File bulk_extractor-1.3.1.zip contains the source code for bulk_extractor v1.3.1. bulk_extractor is a C++ program that scans a disk image, a file, or a directory of files and extracts useful information without parsing the file system or file system structures. bulk_extractor is typically downloaded on a Fedora system and compiled or cross-compiled to Linux, Mac, or Windows using autotools. Please see https://github.com/simsong/bulk_extractor/wiki/Introducing-bulk_extractor.
BEViewer.jar is an executable bulk_extractor viewer user interface.

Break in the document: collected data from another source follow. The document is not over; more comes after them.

Lemma polite_GetPowerDownEp S p channel :
  S p -> polite S (MCP47FEB_GetPowerDownEp p channel).
Proof. intros Hp. unfold MCP47FEB_GetPowerDownEp. polite_steps Hp. Qed.

Lemma polite_SetGain S p v0 v1 : S p -> polite S (MCP47FEB_SetGain p v0 v1).
Proof. intros Hp. unfold MCP47FEB_SetGain. polite_steps Hp. Qed.

Lemma polite_GetGainEp S p channel : S p -> polite S (MCP47FEB_GetGainEp p channel).
Proof. intros Hp. unfold MCP47FEB_GetGainEp. polite_steps Hp. Qed.

Lemma polite_SetVref S p v0 v1 : S p -> polite S (MCP47FEB_SetVref p v0 v1).
Proof. intros Hp. unfold MCP47FEB_SetVref. polite_steps Hp. Qed.

Lemma polite_GetVrefEp S p channel : S p -> polite S (MCP47FEB_GetVrefEp p channel).
Proof. intros Hp. unfold MCP47FEB_GetVrefEp. polite_steps Hp. Qed.

Lemma polite_AnalogWrite S p v0 v1 : S p -> polite S (MCP47FEB_AnalogWrite p v0 v1).
Proof. intros Hp. unfold MCP47FEB_AnalogWrite. polite_steps Hp. Qed.

Lemma run_call_evolves (w : World D) (dac : ptr) (c : api_call) :
  evolves (eq dac) w (run_call dac c w).
Proof.
  assert (Hp : dac = dac) by reflexivity.
  destruct c; cbn [run_call].
  - apply polite_IsReady, Hp.
  - apply polite_UnlockSALCK, Hp.
  - apply polite_LockSALCK, Hp.
  - apply polite_GetPowerDown, Hp.
  - apply polite_SetPowerDown, Hp.
  - apply polite_GetPowerDownEp, Hp.
  - apply polite_GetGain, Hp.
  - apply polite_SetGain, Hp.
  - apply polite_GetGainEp, Hp.
  - apply polite_GetVref, Hp.
  - apply polite_SetVref, Hp.
  - apply polite_GetVrefEp, Hp.
  - apply polite_GetValue, Hp.
  - apply polite_AnalogWrite, Hp.
  - apply polite_EEPROMWrite, Hp.
Qed.

End Runs.

(** Checking a property of a byte on all 256 of them. *)
Lemma byte_cases (P : Z -> bool) :
  forallb P (map Z.of_nat (seq 0 256)) = true ->
  forall c, 0 <= c < 256 -> P c = true.
Proof.
  intros H c Hc. rewrite forallb_forall in H. apply H.
  apply in_map_iff. exists (Z.to_nat c). split; [lia |]. apply in_seq. lia.
Qed.

Section Further.

Context {D : Type} `{P : Platform D}.

Lemma run_calls_evolves (cs : list (ptr * api_call)) (w : World D) :
  evolves (fun _ => True) w (run_calls cs w).
Proof.
  revert w. induction cs as [| [dac c] cs IH]; intros w; cbn [run_calls].
  - apply evolves_refl.
  - eapply evolves_trans; [| apply IH].
    apply evolves_weaken with (S := eq dac); [auto | apply run_call_evolves].
Qed.

Lemma run_calls_on_evolves (dac : ptr) (calls : list api_call) (w : World D) :
  evolves (eq dac) w (run_calls (map (pair dac) calls) w).
Proof.
  revert w. induction calls as [| c calls IH]; intros w; cbn [run_calls map].
  - apply evolves_refl.
  - eapply evolves_trans; [apply run_call_evolves | apply IH].
Qed.

(** X1: once the static receive buffer is a five-byte array it stays one
    through every sequence of driver calls, on whatever handles: its
    length is kept, its contents remain bytes, and its last three
    positions are never written. *)
Theorem readBuffer_stays_tidy (cs : list (ptr * api_call)) (w : World D) :
  length (readBuffer w) = 5%nat -> bytes (readBuffer w) ->
  length (readBuffer (run_calls cs w)) = 5%nat
  /\ bytes (readBuffer (run_calls cs w))
  /\ skipn 2 (readBuffer (run_calls cs w)) = skipn 2 (readBuffer w).
Proof.
  intros Hl Hb. destruct (run_calls_evolves cs w) as (_ & Hl' & Hs & Hb' & _).
  split; [congruence |]. split; [auto | exact Hs].
Qed.

(** X2: whatever sequence of operations is run on a handle, every call
    into the HAL goes through the transport of that handle; every
    transmission has one or three bytes and every reception asks for two,
    at the bus address of the handle and with the driver's timeout (the
    probe: two trials, timeout 2); the one exception in addressing is the
    transmission [0xD2; 0; 0] of [MCP47FEB_LockSALCK]. *)
Theorem calls_stay_on_the_handle (dac : ptr) (calls : list api_call) (w : World D) :
  exists new,
    trace (run_calls (map (pair dac) calls) w) = trace w ++ new
    /\ Forall (expected_event (handles w dac)) new.
Proof.
  destruct (run_calls_on_evolves dac calls w) as (_ & _ & _ & _ & new & Ht & Hf).
  exists new. split; [exact Ht |].
  eapply Forall_impl; [| exact Hf]. intros e (p & <- & He). exact He.
Qed.

(** The streamed read of [REG] into the static buffer: what is delivered
    overwrites the first positions of the buffer. *)
Lemma on_readBuffer_ReadAddr (w : World D) (dac : ptr) (REG : Z) :
  readBuffer (snd (on_readBuffer (_ReadAddr (InMem dac) REG) w)) =
    write_buffer (readBuffer w)
      (delivered (handles w dac) (u8 (Z.lor READ (Z.shiftl REG 3))) (bus w)) 2.
Proof. reflexivity. Qed.

(** X3: when the transport delivers at least two bytes [b0], [b1] to its
    read and the receive buffer has room for them, [MCP47FEB_GetValue]
    returns the 12-bit value whose high part is the low nibble of [b0] and
    whose low part is [b1]; the high nibble of [b0] plays no part. *)
Theorem GetValue_decodes_delivered_bytes (w : World D) (dac : ptr) (channel b0 b1 : Z)
        (more : list Z) :
  (2 <= length (readBuffer w))%nat ->
  delivered (handles w dac) (u8 (Z.lor READ (Z.shiftl (u8 (Z.shiftl channel 3)) 3))) (bus w)
    = b0 :: b1 :: more ->
  fst (MCP47FEB_GetValue dac channel w) = (b0 mod 16) * 256 + b1 mod 256
  /\ 0 <= fst (MCP47FEB_GetValue dac channel w) < 4096.
Proof.
  intros Hl Hd.
  assert (Hv : fst (MCP47FEB_GetValue dac channel w) =
    u16 (word (Z.land (nth 0 (readBuffer (snd (on_readBuffer
           (_ReadAddr (InMem dac) (u8 (Z.shiftl channel 3))) w))) 0) 0x0F)
         (nth 1 (readBuffer (snd (on_readBuffer
           (_ReadAddr (InMem dac) (u8 (Z.shiftl channel 3))) w))) 0))) by reflexivity.
  rewrite Hv, on_readBuffer_ReadAddr, Hd.
  destruct (readBuffer w) as [| x0 [| x1 rest]]; cbn [length] in Hl; try lia.
  cbn [write_buffer nth].
  destruct (word_nibble_byte (u8 b0) (u8 b1) (u8_range b1)) as [Hw Hr].
  assert (Hm : u8 b0 mod 16 = b0 mod 16).
  { unfold u8. apply Z.mod_mod_divide. exists 16. reflexivity. }
  rewrite u16_small by lia. rewrite Hw in *. rewrite Hm in *.
  change (u8 b1) with (b1 mod 256) in *. split; [reflexivity | exact Hr].
Qed.

Lemma ReadAddr_nothing_delivered (w : World D) (dac : ptr) (REG : Z) :
  delivered (handles w dac) (u8 (Z.lor READ (Z.shiftl REG 3))) (bus w) = [] ->
  readBuffer (snd (on_readBuffer (_ReadAddr (InMem dac) REG) w)) = readBuffer w.
Proof. intros Hd. rewrite on_readBuffer_ReadAddr, Hd. reflexivity. Qed.

(** X4: the accessors do not look at the status of the transport.  When
    nothing is delivered to the read of [MCP47FEB_GetPowerDown], the
    receive buffer is left as it was and the function returns the field of
    the byte an earlier read has left at position 1. *)
Theorem GetPowerDown_returns_stale_bits (w : World D) (dac : ptr) (channel : Z) :
  delivered (handles w dac) 0x4E (bus w) = [] ->
  readBuffer (snd (MCP47FEB_GetPowerDown dac channel w)) = readBuffer w
  /\ fst (MCP47FEB_GetPowerDown dac channel w) =
     (if Z.eqb channel 0
      then field (nth 1 (readBuffer w) 0) 0 2
      else field (nth 1 (readBuffer w) 0) 2 2).
Proof.
  intros Hd.
  pose proof (ReadAddr_nothing_delivered w dac PD_REG Hd) as Hrb.
  split; [exact Hrb |].
  change (fst (MCP47FEB_GetPowerDown dac channel w)) with
    (if Z.eqb channel 0
     then u8 (Z.land (nth 1 (readBuffer (snd (on_readBuffer
                (_ReadAddr (InMem dac) PD_REG) w))) 0) 0x03)
     else u8 (Z.shiftr (Z.land (nth 1 (readBuffer (snd (on_readBuffer
                (_ReadAddr (InMem dac) PD_REG) w))) 0) 0x0C) 2)).
  rewrite Hrb, pair_lo, pair_hi. reflexivity.
Qed.

(** X5: the voltage-reference and the power-down accessors decode the same
    position of the one static buffer.  After a read of the voltage
    reference, a power-down read to which nothing is delivered returns the
    voltage-reference bits of the channel asked for. *)
Theorem GetPowerDown_after_GetVref_cross_talk (w : World D) (dac : ptr)
        (channel channel' : Z) :
  delivered (handles w dac) 0x4E (bus (snd (MCP47FEB_GetVref dac channel' w))) = [] ->
  fst (MCP47FEB_GetPowerDown dac channel (snd (MCP47FEB_GetVref dac channel' w))) =
  fst (MCP47FEB_GetVref dac channel w).
Proof.
  intros Hd.
  set (w1 := snd (MCP47FEB_GetVref dac channel' w)) in *.
  pose proof (ReadAddr_nothing_delivered w1 dac PD_REG Hd) as Hrb.
  change (fst (MCP47FEB_GetPowerDown dac channel w1)) with
    (if Z.eqb channel 0
     then u8 (Z.land (nth 1 (readBuffer (snd (on_readBuffer
                (_ReadAddr (InMem dac) PD_REG) w1))) 0) 0x03)
     else u8 (Z.shiftr (Z.land (nth 1 (readBuffer (snd (on_readBuffer
                (_ReadAddr (InMem dac) PD_REG) w1))) 0) 0x0C) 2)).
  rewrite Hrb. reflexivity.
Qed.


(** X7: after [MCP47FEB_Init] with a 7-bit address [a], [MCP47FEB_IsReady]
    makes exactly one call into the HAL, the probe of bus address [2 * a]
    on the transport given to the initialisation, with two trials and
    timeout 2, and returns the status of that probe; it does not touch the
    receive buffer or the handle. *)
Theorem IsReady_after_Init (w : World D) (dac : ptr) (a : Z) (i2c : I2C_HandleTypeDef) :
  0 <= a < 128 ->
  let w0 := snd (MCP47FEB_Init dac a i2c w) in
  fst (MCP47FEB_IsReady dac w0) = fst (HAL_I2C_IsDeviceReady i2c (2 * a) 2 2 (bus w))
  /\ trace (snd (MCP47FEB_IsReady dac w0)) = trace w ++ [IsDeviceReady i2c (2 * a) 2 2]
  /\ bus (snd (MCP47FEB_IsReady dac w0)) = snd (HAL_I2C_IsDeviceReady i2c (2 * a) 2 2 (bus w))
  /\ readBuffer (snd (MCP47FEB_IsReady dac w0)) = readBuffer w
  /\ handles (snd (MCP47FEB_IsReady dac w0)) dac = mkDAC a i2c.
Proof.
  intros Ha w0.
  assert (Hdac : handles w0 dac = mkDAC a i2c).
  { unfold w0. run_driver. unfold poke. now rewrite !Nat.eqb_refl. }
  assert (Hb : bus_address (mkDAC a i2c) = 2 * a).
  { unfold bus_address. cbn [devAddr]. rewrite Z.shiftl_mul_pow2 by lia.
    change (2 ^ 1) with 2. rewrite u16_small by lia. lia. }
  unfold MCP47FEB_IsReady. cbn [fst snd trace bus readBuffer handles].
  rewrite Hdac. cbn [hi2c]. rewrite Hb. repeat split.
Qed.

(** X8: the mirror-bank read of register [r] is the streamed read of
    register [r + 0x10]: for the sixteen indices of the working bank
    [_ReadEpAddr] and [_ReadAddr] at the mirror index do the same, and the
    command byte addresses the register that a fast write to the mirror
    index addresses (bits 7..3 of both command bytes are [r + 0x10]). *)
Theorem ReadEpAddr_reads_mirror_index (w : World D) (dac : href) (r : Z) (buffer : list Z) :
  0 <= r < 16 ->
  _ReadEpAddr dac r buffer w = _ReadAddr dac (r + 0x10) buffer w
  /\ Z.shiftr (u8 (Z.lor 0x80 (Z.lor READ (Z.shiftl r 3)))) 3 = r + 0x10
  /\ Z.shiftr (u8 (Z.lor (Z.shiftl (r + 0x10) 3) WRITE)) 3 = r + 0x10.
Proof.
  intros Hr.
  pose proof (byte_cases
    (fun r => implb (r <? 16)
       ((u8 (Z.lor 0x80 (Z.lor READ (Z.shiftl r 3)))
           =? u8 (Z.lor READ (Z.shiftl (r + 0x10) 3)))
        && (Z.shiftr (u8 (Z.lor 0x80 (Z.lor READ (Z.shiftl r 3)))) 3 =? r + 0x10)
        && (Z.shiftr (u8 (Z.lor (Z.shiftl (r + 0x10) 3) WRITE)) 3 =? r + 0x10)))
    ltac:(vm_compute; reflexivity) r ltac:(lia)) as Hall.
  cbv beta in Hall.
  replace (r <? 16) with true in Hall by (symmetry; apply Z.ltb_lt; lia).
  cbn [implb] in Hall.
  apply andb_true_iff in Hall. destruct Hall as [Hall H3].
  apply andb_true_iff in Hall. destruct Hall as [H1 H2].
  apply Z.eqb_eq in H1, H2, H3.
  split; [| split; assumption].
  unfold _ReadEpAddr, _ReadAddr. rewrite H1. reflexivity.
Qed.

(** X9: the two write framings meet on the bus.  An addressed write of a
    byte [d] under the command byte [r << 3] is the very transmission of
    a fast write of [d] to register [r]; so [MCP47FEB_SetVref], whose
    register constant is [0x08], transmits what a fast write of its packed
    byte to register DAC1 transmits. *)
Theorem WriteAddr_meets_FastWrite (w : World D) (dac : href) (r d : Z) (p : ptr) (v0 v1 : Z) :
  0 <= r < 32 -> 0 <= d < 256 ->
  _WriteAddr dac (Z.shiftl r 3) d w = _FastWrite dac r d w
  /\ MCP47FEB_SetVref p v0 v1 w =
     _FastWrite (InMem p) DAC1_REG (u8 (Z.lor v0 (Z.shiftl v1 2))) w.
Proof.
  intros Hr Hd.
  assert (Hgen : forall r d, 0 <= r < 32 -> 0 <= d < 256 ->
            forall dac, _WriteAddr dac (Z.shiftl r 3) d w = _FastWrite dac r d w).
  { clear. intros r d Hr Hd dac. unfold _WriteAddr, _FastWrite.
    assert (Hne : Z.eqb (Z.shiftl r 3) GAIN_REG = false).
    { apply Z.eqb_neq. rewrite Z.shiftl_mul_pow2 by lia. unfold GAIN_REG.
      change (2 ^ 3) with 8. lia. }
    rewrite Hne.
    assert (H1 : u8 (Z.land (Z.shiftr d 8) 255) = 0).
    { rewrite Z.shiftr_div_pow2 by lia. change (2 ^ 8) with 256.
      rewrite Z.div_small by lia. reflexivity. }
    assert (H2 : u8 (Z.land d 255) = d).
    { change 255 with (Z.ones 8). rewrite Z.land_ones by lia.
      change (2 ^ 8) with 256. rewrite Z.mod_small by lia. apply u8_small. lia. }
    rewrite H1, H2. reflexivity. }
  split; [apply Hgen; assumption |].
  unfold MCP47FEB_SetVref.
  change VREF_REG with (Z.shiftl DAC1_REG 3).
  apply Hgen; [unfold DAC1_REG; lia | apply u8_range].
Qed.
(** The loop over [eip.monitorNodes], in the order the map hands the
    nodes out. The nodes are shared records: what the loop writes stays
    written. *)
Fixpoint getOfflineResult_loop (retrying : bool) (timeout : Z) (nodes : list egressNode)
    (offlineResult : gmap string bool) (needRetry : bool)
  : list egressNode * list call * gmap string bool * bool :=
  match nodes with
  | [] => ([], [], offlineResult, needRetry)
  | node :: rest =>
      if retrying && (retries node =? 0) then
        let '(rest', pings, offlineResult, needRetry) :=
          getOfflineResult_loop retrying timeout rest offlineResult needRetry in
        (node :: rest', pings, offlineResult, needRetry)
      else
        let '(node', entry, needRetry) := probe timeout node needRetry in
        let offlineResult :=
          match entry with
          | Some b => <[nodeIP node := b]> offlineResult
          | None => offlineResult
          end in
        let '(rest', pings, offlineResult, needRetry) :=
          getOfflineResult_loop retrying timeout rest offlineResult needRetry in
        (node' :: rest', PingCall (nodeIP node) timeout :: pings, offlineResult, needRetry)
  end.

Definition getOfflineResult (retrying : bool) (nodes : list egressNode)
  : list egressNode * list call * gmap string bool * bool :=
  let timeout := if retrying then repollInterval else defaultPollInterval in
  getOfflineResult_loop retrying timeout nodes ∅ false.

(** [check]: the pings, then one [SetNodeOffline] for every entry of
    [offlineResult]. *)
Definition check (retrying : bool) (nodes : list egressNode)
  : list egressNode * list call * bool :=
  let '(nodes', pings, offlineResult, needRetry) := getOfflineResult retrying nodes in
  (nodes',
   (pings ++ map (fun entry => SetNodeOffline (fst entry) (snd entry))
               (map_to_list offlineResult))%list,
   needRetry).

(** What a pass does to one node, taken by itself. *)
Definition visited (retrying : bool) (node : egressNode) : bool :=
  negb (retrying && (retries node =? 0)).

Definition after (retrying : bool) (timeout : Z) (node : egressNode) : egressNode :=
  if visited retrying node then (probe timeout node false).1.1 else node.

Definition entry (retrying : bool) (timeout : Z) (node : egressNode) : option bool :=
  if visited retrying node then (probe timeout node false).1.2 else None.

Definition wants (retrying : bool) (timeout : Z) (node : egressNode) : bool :=
  visited retrying node && (probe timeout node false).2.

Definition record (retrying : bool) (timeout : Z) (res : gmap string bool)
    (node : egressNode) : gmap string bool :=
  match entry retrying timeout node with
  | Some b => <[nodeIP node := b]> res
  | None => res
  end.

Definition pingsOf (retrying : bool) (timeout : Z) (nodes : list egressNode) : list call :=
  flat_map (fun node => if visited retrying node
                        then [PingCall (nodeIP node) timeout] else []) nodes.

End Liveness.

(** [poll]: a regular pass, and retry passes one [repollInterval] apart
    for as long as the last pass asks for one. [pings n] is what [Ping]
    answers during pass [n]; [fuel] bounds the number of retry passes. *)
Fixpoint retryLoop (fuel : nat) (pings : nat -> string -> Z -> bool) (pass : nat)
    (nodes : list egressNode) : option (list egressNode * list call) :=
  match fuel with
  | O => None
  | S fuel' =>
      let '(nodes', calls, retry) := check (pings pass) true nodes in
      let calls := Sleep repollInterval :: calls in
      if retry then
        match retryLoop fuel' pings (S pass) nodes' with
        | Some (nodes'', later) => Some (nodes'', (calls ++ later)%list)
        | None => None
        end
      else Some (nodes', calls)
  end.

Definition poll (fuel : nat) (pings : nat -> string -> Z -> bool)
    (nodes : list egressNode) : option (list egressNode * list call) :=
  let '(nodes', calls, retry) := check (pings 0%nat) false nodes in
  if retry then
    match retryLoop fuel pings 1 nodes' with
    | Some (nodes'', later) => Some (nodes'', (calls ++ later)%list)
    | None => None
    end
  else Some (nodes', calls).

(** The retry count is in range, and a node that is marked offline has
    none. *)
Definition healthy (node : egressNode) : Prop :=
  0 <= retries node <= maxRetries /\ (offline node = true -> retries node = 0).

(** The failures a node can still collect before it is declared offline,
    once it has one. *)
Definition weight (node : egressNode) : nat :=
  if retries node =? 0 then 0%nat else Z.to_nat (maxRetries + 1 - retries node).

Definition pending (nodes : list egressNode) : nat := list_sum (map weight nodes).

(** Three monitored nodes; the ping of the first fails throughout, that
    of the second once. *)
Definition fresh (ip : string) : egressNode :=
  {| nodeIP := ip; offline := false; egressIPs := {[ "192.168.1.100"%string ]}; retries := 0 |}.

Definition threeNodes : list egressNode :=
  [fresh "192.168.1.3"; fresh "192.168.1.4"; fresh "192.168.1.5"].

Definition firstIsDown (pass : nat) (ip : string) (timeout : Z) : bool :=
  negb (String.eqb ip "192.168.1.3") &&
  negb (String.eqb ip "192.168.1.4" && Nat.eqb pass 0).

Section LivenessFacts.
Variable Ping : string -> Z -> bool.
(** * tama-tools: chain-state and chain-history access layer

    A shallow embedding of the TypeScript snippets of the repository
    (binary search for a token's creation block, the creation-event lookup
    of [getTokenMetadata], the launch orchestration of
    [createTokenOnContract], the bonding-curve price helper and the error
    classifiers, then the pool read, the image upload and the complete
    workflow built on them), followed by the properties proved about
    them.

    Conventions.  A JavaScript [number] that holds a block number or an
    HTTP status is the integer of [Z] it holds.  In the binary search of
    [findTokenCreationBlock], whose progress depends on it, the sums and
    differences of block numbers are rounded to 53 significant bits as
    binary64 rounds them ([JS.number_add], [JS.number_sub]).  In the
    event-query windows of [getTokenMetadata] the arithmetic is that of
    [Z], which is the source's for every chain head below 2^53, the range
    of the block numbers ethers reports.  The one place where the source
    divides doubles, [calculateCurrentPrice], uses IEEE binary64 values
    ([spec_float]).  A [bigint] is a [Z]; a thrown exception is the [Err]
    branch of [Result]; an [await] is the place where the awaited call's
    result or exception is obtained. *)

From Stdlib Require Import ZArith Ascii String DecimalString DecimalPos DecimalZ Floats.SpecFloat.
From stdpp Require Import base option numbers list strings gmap.
#[local] Set Warnings "-register-all".
Local Open Scope Z_scope.

(** ** Exceptions as results *)

Inductive Result (E A : Type) : Type :=
| Ok (a : A)
| Err (e : E).
Arguments Ok {E A} a.
Arguments Err {E A} e.

#[global] Instance result_ret {E} : MRet (Result E) := fun A a => Ok a.
(** C5, amended. The feature extractor of a model is the sequential
    composition of 17 blocks (not 16): Stem, 4 x InceptionA, ReductionA,
    7 x InceptionB, ReductionB, 3 x InceptionC, in that order; the head
    applied afterwards is the global average pool, then dropout, then the
    fully-connected projection to [num_classes] outputs. *)
Theorem C5_model_composition (in_channels num_classes : Z) (drop_rate : Q)
    (m : InceptionV4.t) :
  InceptionV4.init in_channels num_classes drop_rate = Some m ->
  features_as_claimed 17 m /\
  (forall training x,
     InceptionV4.forward_features m training x
     = fold_left (fun acc block => y <- acc ;; Block.construct training block y)
         (InceptionV4.features m) (Some x)) /\
  (forall training x r,
     InceptionV4.forward_head m training x r
     = (pooled <- GlobalAvgPooling.construct (InceptionV4.pool m) x ;;
        let (dropped, r') :=
          nn.Dropout.construct (InceptionV4.dropout m) training pooled r in
        y <- nn.Dense.construct (InceptionV4.classifier m) dropped ;;
        Some (y, r'))) /\
  (forall training x r,
     InceptionV4.construct m training x r
     = (f <- InceptionV4.forward_features m training x ;;
        InceptionV4.forward_head m training f r)) /\
  nn.Dense.out_channels (InceptionV4.classifier m) = num_classes.
Proof.
  intros Hm. pose proof (features_of_model _ _ _ _ Hm) as Horder.
  repeat split.
  - rewrite <- (length_map class_of), Horder. reflexivity.
  - exact Horder.
  - intros training x. unfold InceptionV4.forward_features.
    rewrite <- SequentialCell_fold.
    destruct (nn.SequentialCell.construct _ _ x); reflexivity.
  - apply InceptionV4_init_inv in Hm
      as (s & a & ra & b & rb & c & d & cl
          & _ & _ & _ & _ & _ & _ & _ & Hcl & ->).
    apply Dense_init_inv in Hcl as [_ ->]. reflexivity.
Qed.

Bulk Extractor Viewer (BEViewer) provides a graphical user interface for browsing features that have been extracted via the bulk extractor feature extraction tool. Please see https://github.com/simsong/bulk_extractor/wiki/BEViewer.
be_installer-1.3.exe is a Windows installer for installing bulk_extractor and BEViewer v1.3 on a Windows system.
bulk_extractor.pdf, “Digital media triage with bulk data analysis and bulk-extractor,” discusses how the bulk_extractor tool is effective in providing bulk data analysis.
2012-08-08 bulk_extractor Tutorial.pdf describes how to use the BEViewer tool. Although some of the parameters for running bulk_extractor have changed, the majority of the tutorial remains current..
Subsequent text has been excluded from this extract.